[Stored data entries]
☆ ☆ ☆ ☆ ☆
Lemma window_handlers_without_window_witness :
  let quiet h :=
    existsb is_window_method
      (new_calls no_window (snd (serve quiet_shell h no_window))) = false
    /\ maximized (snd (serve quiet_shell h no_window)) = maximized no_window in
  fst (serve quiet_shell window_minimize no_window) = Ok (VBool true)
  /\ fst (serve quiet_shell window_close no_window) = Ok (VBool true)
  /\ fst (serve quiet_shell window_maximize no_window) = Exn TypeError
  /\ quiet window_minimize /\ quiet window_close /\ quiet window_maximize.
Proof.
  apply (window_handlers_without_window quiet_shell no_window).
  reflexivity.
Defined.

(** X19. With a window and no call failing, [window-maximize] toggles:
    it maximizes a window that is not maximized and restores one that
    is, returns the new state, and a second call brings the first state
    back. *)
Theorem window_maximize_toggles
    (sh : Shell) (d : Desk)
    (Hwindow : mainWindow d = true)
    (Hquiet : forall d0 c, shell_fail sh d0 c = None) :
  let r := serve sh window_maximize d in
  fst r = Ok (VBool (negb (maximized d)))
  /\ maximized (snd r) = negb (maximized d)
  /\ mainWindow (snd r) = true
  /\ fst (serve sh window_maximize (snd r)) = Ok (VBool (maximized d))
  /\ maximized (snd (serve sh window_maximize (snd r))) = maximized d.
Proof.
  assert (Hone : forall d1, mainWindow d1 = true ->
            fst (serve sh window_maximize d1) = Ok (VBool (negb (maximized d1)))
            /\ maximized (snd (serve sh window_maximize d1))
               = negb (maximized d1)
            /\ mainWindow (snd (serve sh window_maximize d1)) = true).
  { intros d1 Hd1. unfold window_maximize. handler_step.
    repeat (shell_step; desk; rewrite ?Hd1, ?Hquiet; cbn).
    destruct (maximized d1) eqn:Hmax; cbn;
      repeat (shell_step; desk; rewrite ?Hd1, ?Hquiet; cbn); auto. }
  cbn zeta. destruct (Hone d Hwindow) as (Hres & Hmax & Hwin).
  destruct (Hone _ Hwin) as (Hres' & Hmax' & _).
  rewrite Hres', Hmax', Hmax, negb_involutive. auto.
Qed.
☆ ☆ ☆ ☆ ☆
If a line falls between the first line of the data above and the line holding "(** X19. With", inclusive, retype it exactly; retype no other line.

# Your response:
Lemma window_handlers_without_window_witness :
  let quiet h :=
    existsb is_window_method
      (new_calls no_window (snd (serve quiet_shell h no_window))) = false
    /\ maximized (snd (serve quiet_shell h no_window)) = maximized no_window in
  fst (serve quiet_shell window_minimize no_window) = Ok (VBool true)
  /\ fst (serve quiet_shell window_close no_window) = Ok (VBool true)
  /\ fst (serve quiet_shell window_maximize no_window) = Exn TypeError
  /\ quiet window_minimize /\ quiet window_close /\ quiet window_maximize.
Proof.
  apply (window_handlers_without_window quiet_shell no_window).
  reflexivity.
Defined.

(** X19. With a window and no call failing, [window-maximize] toggles:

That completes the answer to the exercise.